でもいったいどんなモンスターなんだと想像し、一気に寒気が襲う。
カズが言うんだから間違いなくメッチャ怖ぇんだろうな。
「そういやお前等に俺の装備を教えてなかったな。見た通り、俺は全身黒のスーツ姿をしてるが、下はちと違う。太腿に2本ずつ巻いてるこれは、"ゼイラム"。素材はこの大湿原の中心に分布している食物連鎖の頂点の一種、"ディラルボア"って巨大な蛇型モンスターの皮を、幅3センチの帯状にカットした物を使っている。先端にはそのディラルボアを倒した時に手に入れた魔性石を加工した物を鎌の付け根に取り付けている。鎌は今はまだ教えられないが、とあるモンスターの素材を使ってる。ちなみにどちらも魔鉱石って物をふんだんに使ってる」
なるほど、だから蛇みたいな感じがするのか。
「魔鉱石ってのは天然に出来る石なんだが、これがまたなかなか手に入らない貴重な鉱石でな。集めるのに苦労したぜ。んで、先端が鋭利な爪が付いてるこの手袋は"デュアル"。コイツにも魔鉱石やディラルボアの皮を使っている。後はそのディラルボアの牙や骨を粉砕して魔鉱石と調合し、鍛え上げられた武器がデュアルだ。後は銃だな。これはデュアルを装備していても使えるように俺がただちょっと改造した奴だ。もともとはデザートイーグルって銃だったんだけどな。まっ、そんなところか」
カズの説明が一通り終わったところで、その武器の性能を見せると言って、俺達は更に奥へ進む。
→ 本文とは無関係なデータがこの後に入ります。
Lemma close_flag_tables id w :
  sessions (close_flag id w) = sessions w /\ users (close_flag id w) = users w /\
  pending (close_flag id w) = pending w /\ stopping (close_flag id w) = stopping w /\
  clearing (close_flag id w) = (if is_closed id w then clearing w else {[id]} ∪ clearing w) /\
  (forall id', is_Some (objects w !! id') -> is_Some (objects (close_flag id w) !! id')).
Proof.
  unfold close_flag. destruct (is_closed id w); [done|]. split_and!; try done.
  intros id' Ho. simpl. destruct (decide (id = id')) as [->|E].
  - rewrite lookup_alter_eq. by apply fmap_is_Some.
  - by rewrite lookup_alter_ne.
Qed.

Lemma is_closed_SetUserId id id' uid w : is_closed id' (SetUserId id uid w) = is_closed id' w.
Proof.
  unfold is_closed. simpl. destruct (decide (id = id')) as [->|E]; [|by rewrite lookup_alter_ne].
  rewrite lookup_alter_eq. by destruct (objects w !! id').
Qed.

Lemma uid_of_SetUserId id id' uid w : id <> id' -> uid_of id' (SetUserId id uid w) = uid_of id' w.
Proof. intros E. unfold uid_of. simpl. by rewrite lookup_alter_ne. Qed.

(** *** Preservation *)

Lemma close_flag_inv id w : is_Some (objects w !! id) -> pending w <> Some id -> inv w -> inv (close_flag id w).
Proof.
  intros Ho Hp [H1 H2 H3 H4 H5 H7]. destruct (close_flag_tables id w) as (Es & Eu & Ep & Et & Ec & Eo).
  split; rewrite ?Es, ?Eu, ?Ep, ?Et; try done.
  - intros id' Hs. rewrite is_closed_flag, Ec by done. intros H.
    destruct (is_closed id w) eqn:E; case_bool_decide; subst; set_solver.
  - intros id'. rewrite is_closed_flag, Ec by done. intros H.
    destruct (is_closed id w) eqn:E; case_bool_decide; set_solver.
  - intros id' Hp'. destruct (H4 _ Hp') as [? Hn]. split; [by apply Eo|].
    rewrite is_closed_flag, Hn by done. rewrite bool_decide_false; [done|congruence].
  - intros uid id'. rewrite uid_of_flag. apply H5.
  - auto.
Qed.

(** Clearing only takes away. *)
Lemma ClearSession_tables id w :
  let w' := ClearSession id w in
  objects w' = objects w /\ sessions w' = sessions w ∖ {[id]} /\ clearing w' = clearing w ∖ {[id]} /\
  pending w' = pending w /\ stopping w' = stopping w /\
  (users w' = users w \/ users w' = delete (uid_of id w) (users w) /\ users w !! uid_of id w = Some id).
Proof.
  unfold ClearSession, UserMgr.RmvUserSession.
  case_bool_decide; [|by repeat split; left]. destruct (0 <? uid_of id w); [|by repeat split; left].
  destruct (users w !! uid_of id w) as [x|] eqn:E; [|by repeat split; left].
  destruct (String.eqb_spec x id) as [->|]; [|by repeat split; left]. repeat split; by right.
Qed.

Lemma is_closed_Clear id x w : is_closed x (ClearSession id w) = is_closed x w.
Proof. unfold is_closed. by destruct (ClearSession_tables id w) as (-> & _). Qed.
Lemma uid_of_Clear id x w : uid_of x (ClearSession id w) = uid_of x w.
Proof. unfold uid_of. by destruct (ClearSession_tables id w) as (-> & _). Qed.

Lemma ClearSession_inv id w : is_closed id w = true -> inv w -> inv (ClearSession id w).
Proof.
  intros Hc [H1 H2 H3 H4 H5 H7].
  destruct (ClearSession_tables id w) as (Eo & Es & Ec & Ep & Et & Eu).
  split; rewrite ?Es, ?Ec, ?Ep, ?Et, ?Eo.
  - pose proof (subseteq_size (sessions w ∖ {[id]}) (sessions w) ltac:(set_solver)). lia.
  - intros x. rewrite is_closed_Clear. set_solver.
  - intros x. rewrite is_closed_Clear. set_solver.
  - intros x. rewrite is_closed_Clear. auto.
  - intros uid x. rewrite uid_of_Clear. destruct Eu as [->|[-> _]]; [apply H5|].
    intros [_ ?]%lookup_delete_Some. by apply H5.
  - set_solver.
Qed.

Lemma Close_inv id w : is_Some (objects w !! id) -> pending w <> Some id -> inv w -> inv (Close id w).
Proof.
  intros Ho Hp Hi. unfold Close. destruct (is_closed id w); [done|].
  apply ClearSession_inv; [|by apply close_flag_inv].
  rewrite is_closed_flag by done. by rewrite bool_decide_true.
Qed.

(** What [Close] leaves of the other connections. *)
Lemma Close_frame id w : is_Some (objects w !! id) ->
  is_closed id (Close id w) = true /\ pending (Close id w) = pending w /\
  stopping (Close id w) = stopping w /\ sessions (Close id w) ⊆ sessions w /\
  (forall x, is_closed x w = true -> is_closed x (Close id w) = true) /\
  (forall x, uid_of x (Close id w) = uid_of x w) /\
  (forall x, is_Some (objects w !! x) -> is_Some (objects (Close id w) !! x)).
Proof.
  intros Ho. unfold Close. destruct (is_closed id w) eqn:E; [by split_and!|].
  destruct (close_flag_tables id w) as (Es & Eu & Ep & Et & Ec & Eo).
  destruct (ClearSession_tables id (close_flag id w)) as (Eo' & Es' & Ec' & Ep' & Et' & _).
  rewrite Ep', Et', Es', Eo', Ep, Et, Es. split_and!; try done; [..|set_solver| | ].
  - rewrite is_closed_Clear, is_closed_flag by done. by rewrite bool_decide_true.
  - intros x Hx. rewrite is_closed_Clear, is_closed_flag, Hx by done. by rewrite orb_true_r.
  - intros x. by rewrite uid_of_Clear, uid_of_flag.
Qed.

(** Closing all the connections of a list. *)
Lemma Close_all_inv l w : pending w = None -> inv w ->
  (forall id, id ∈ l -> is_Some (objects w !! id)) ->
  let w' := foldr Close w l in
  inv w' /\ pending w' = None /\ stopping w' = stopping w /\ sessions w' ⊆ sessions w /\
  (forall id, id ∈ l \/ is_closed id w = true -> is_closed id w' = true) /\
  (forall x, uid_of x w' = uid_of x w) /\
  (forall x, is_Some (objects w !! x) -> is_Some (objects w' !! x)).
Proof.
  intros Hp Hi. induction l as [|id l IH]; intros Ho; simpl.
  { split_and!; try done. by intros id [?%elem_of_nil|?]. }
  destruct IH as (I1 & I2 & I3 & I4 & I5 & I6 & I7); [set_solver|].
  assert (is_Some (objects (foldr Close w l) !! id)) as Hid by (apply I7, Ho; set_solver).
  destruct (Close_frame id (foldr Close w l) Hid) as (C1 & C2 & C3 & C4 & C5 & C6 & C7).
  split_and!.
  - apply Close_inv; [done| |done]. by rewrite I2.
  - by rewrite C2.
  - by rewrite C3.
  - set_solver.
  - intros x [[->|Hx]%elem_of_cons|Hx]; [done|..]; apply C5, I5; auto.
  - intros x. by rewrite C6.
  - auto.
Qed.

Lemma StartAccept_inv fresh w : objects w !! fresh = None -> inv w -> inv (StartAccept fresh w).
Proof.
  intros Hf Hi. unfold StartAccept. destruct (stopping w); [done|].
  destruct Hi as [H1 H2 H3 H4 H5 H7].
  assert (forall x, is_closed x (set_pending (Some fresh) (set_objects (insert fresh (mkConn false 0)) w)) =
                    is_closed x w) as Hcl.
  { intros x. unfold is_closed. simpl. destruct (decide (fresh = x)) as [<-|E].
    - by rewrite lookup_insert_eq, Hf.
    - by rewrite lookup_insert_ne. }
  split; simpl; try done.
  - intros x. rewrite Hcl. auto.
  - intros x. rewrite Hcl. auto.
  - intros x [= <-]. rewrite Hcl, lookup_insert_eq. unfold is_closed. by rewrite Hf.
  - intros uid x [H6 H8]%H5. split; [done|]. unfold uid_of in *. simpl.
    destruct (decide (fresh = x)) as [<-|E]; [rewrite Hf in H8; lia|]. by rewrite lookup_insert_ne.
  - intros x Hx. destruct (decide (fresh = x)) as [<-|E]; [by rewrite lookup_insert_eq|].
    rewrite lookup_insert_ne by done. auto.
Qed.

Lemma HandleAccept_inv id error fresh w : pending w = Some id -> objects w !! fresh = None ->
  inv w -> halted w ->
  inv (HandleAccept id error fresh (set_pending None w)) /\
  stopping (HandleAccept id error fresh (set_pending None w)) = false.
Proof.
  intros Hp Hf Hi Hh. destruct (inv_pending w Hi id Hp) as [Ho Hc].
  assert (stopping w = false) as Hst.
  { destruct (stopping w) eqn:E; [|done]. destruct (Hh E). congruence. }
  assert (inv (set_pending None w)) as Hi' by (destruct Hi; by split).
  unfold HandleAccept. simpl. rewrite Hst.
  set (w1 := if error then _ else _).
  assert (inv w1 /\ stopping w1 = false /\ objects w1 !! fresh = None) as (H1 & H2 & H3).
  { subst w1. destruct error; [done|]. destruct (_ <? MAX_CHAT_SESSIONS) eqn:Hlt; bool_hyps.
    - split_and!; [|done..]. destruct Hi' as [H1 H2 H3 H4 H5 H7]. split; try done.
      + simpl. pose proof (size_union_alt (C := gset string) {[id]} (sessions w)) as Hu.
        rewrite size_singleton in Hu.
        pose proof (subseteq_size (sessions w ∖ {[id]}) (sessions w) ltac:(set_solver)). simpl in *. lia.
      + intros x. simpl. intros [Hx%elem_of_singleton|Hx]%elem_of_union Hcl; [subst x|by apply H2].
        change (is_closed id w = true) in Hcl. congruence.
      + intros x. simpl. intros [Hx%elem_of_singleton|Hx]%elem_of_union; [by subst x|by apply H7].
    - destruct (Close_frame id (set_pending None w) Ho) as (_ & _ & C3 & _).
      split_and!; [by apply Close_inv|by rewrite C3|]. unfold Close.
      destruct (is_closed id _); [done|].
      destruct (ClearSession_tables id (close_flag id (set_pending None w))) as (-> & _).
      unfold close_flag. destruct (is_closed id _); [done|]. simpl.
      destruct (decide (id = fresh)) as [->|E]; [by rewrite Hf in Ho; destruct Ho|].
      by rewrite lookup_alter_ne. }
  rewrite H2. split; [by apply StartAccept_inv|]. unfold StartAccept. by rewrite H2.
Qed.

Lemma Stop_inv w : inv w -> halted w -> inv (Stop w) /\ halted (Stop w).
Proof.
  intros Hi Hh. unfold Stop. destruct (stopping w) eqn:E; [done|].
  assert (inv (set_stopping w)) as Hi' by (destruct Hi; by split).
  destruct (Close_all_inv (elements (sessions w)) (set_stopping w) eq_refl Hi') as (I1 & I2 & I3 & I4 & I5 & _).
  { intros id Hid%elem_of_elements. by apply (inv_objects w Hi). }
  split; [done|]. intros _. split; [done|]. intros id Hid. apply I5. left.
  apply elem_of_elements. exact (I4 _ Hid).
Qed.

Lemma server_step_inv w w' : step w w' -> inv w /\ halted w -> inv w' /\ halted w'.
Proof.
  intros Hs [Hi Hh]. destruct Hs as [fresh w Hf|id error fresh w Hp Hf|id w Ho Hp|id w Hc|id uid w Ho Hu Hn|id w Hu|w].
  - unfold Start. destruct (started w); [done|].
    assert (inv (set_started w)) as Hi' by (destruct Hi; by split).
    split; [by apply StartAccept_inv|]. unfold StartAccept. simpl. destruct (stopping w) eqn:E; [done|].
    intros Hst. simpl in Hst. congruence.
  - destruct (HandleAccept_inv id error fresh w) as [H1 H2]; try done. split; [done|].
    intros Hst. congruence.
  - split; [by apply close_flag_inv|]. destruct (close_flag_tables id w) as (Es & _ & Ep & Et & _).
    unfold halted. rewrite Es, Ep, Et. intros [? H]%Hh. split; [done|].
    intros x Hx. rewrite is_closed_flag, (H x Hx) by done. by rewrite orb_true_r.
  - split; [apply ClearSession_inv; [by apply (inv_clearing w Hi)|done]|].
    destruct (ClearSession_tables id w) as (_ & Es & _ & Ep & Et & _).
    unfold halted. rewrite Es, Ep, Et. intros [? H]%Hh. split; [done|].
    intros x Hx. rewrite is_closed_Clear. set_solver.
  - split.
    + destruct Hi as [H1 H2 H3 H4 H5 H7].
      assert (forall x, is_Some (objects w !! x) -> is_Some (objects (SetUserId id uid w) !! x)) as Hob.
      { intros x Hx. simpl. destruct (decide (id = x)) as [->|E]; [|by rewrite lookup_alter_ne].
        rewrite lookup_alter_eq. by apply fmap_is_Some. }
      split; try done.
      * intros x. rewrite is_closed_SetUserId. apply H2.
      * intros x. rewrite is_closed_SetUserId. apply H3.
      * intros x [? ?]%H4. rewrite is_closed_SetUserId. auto.
      * intros u x [? <-]%H5. split; [done|]. rewrite uid_of_SetUserId; [done|]. intros ->. lia.
      * intros x Hx. by apply Hob, H7.
    + intros [? H]%Hh. split; [done|]. intros x Hx. rewrite is_closed_SetUserId. by apply H.
  - split; [|done]. destruct Hi as [H1 H2 H3 H4 H5 H7]. split; try done.
    intros u x. simpl. intros [[<- <-]|[_ ?]]%lookup_insert_Some; [done|by apply H5].
  - by apply Stop_inv.
Qed.

Lemma server_reachable_inv w : reachable w -> inv w /\ halted w.
Proof.
  intros Hr. assert (inv create /\ halted create) as Hi.
  { split; [|done]. by split; try set_solver. }
  induction Hr as [|w1 w2 w3 Hs _ IH]; [done|]. by apply IH, (server_step_inv w1).
Qed.

(** The tables of a chat server, over every interleaving of accepting,
    closing, logging in and stopping: at most 10000 connections are listed, a
    listed connection is open or on its way out, the session kept for a user
    is bound to that user, and after [Stop] nothing is accepted and every
    connection still listed is closed. *)
Theorem connection_tables w : reachable w ->
  Z.of_nat (size (sessions w)) <= MAX_CHAT_SESSIONS /\
  (forall id, id ∈ sessions w -> is_closed id w = true -> id ∈ clearing w) /\
  (forall uid id, UserMgr.GetSession uid w = Some id -> uid_of id w = uid) /\
  (stopping w = true -> pending w = None /\ forall id, id ∈ sessions w -> is_closed id w = true).
Proof.
  intros [[H1 H2 H3 H4 H5 H7] Hh]%server_reachable_inv. split_and!; try done.
  intros uid id. apply H5.
Qed.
ちょうどそこに、とあるモンスターが徘徊しているのをカズが発見し、そのモンスターの討伐するところを見る事になった。
「あのモンスターがディラルボアだ」
~~ ディラルボア。
体長訳20メートル以上はある蛇のモンスター。
体の表面はワニの様にゴツゴツとした鱗を持ち、まるでコブラの様な頭をし、肋骨を開いた所には3本ずつ大きな赤い爪を持っている。
もちろん口には猛毒の牙があり、噛まれれば20分ともたない。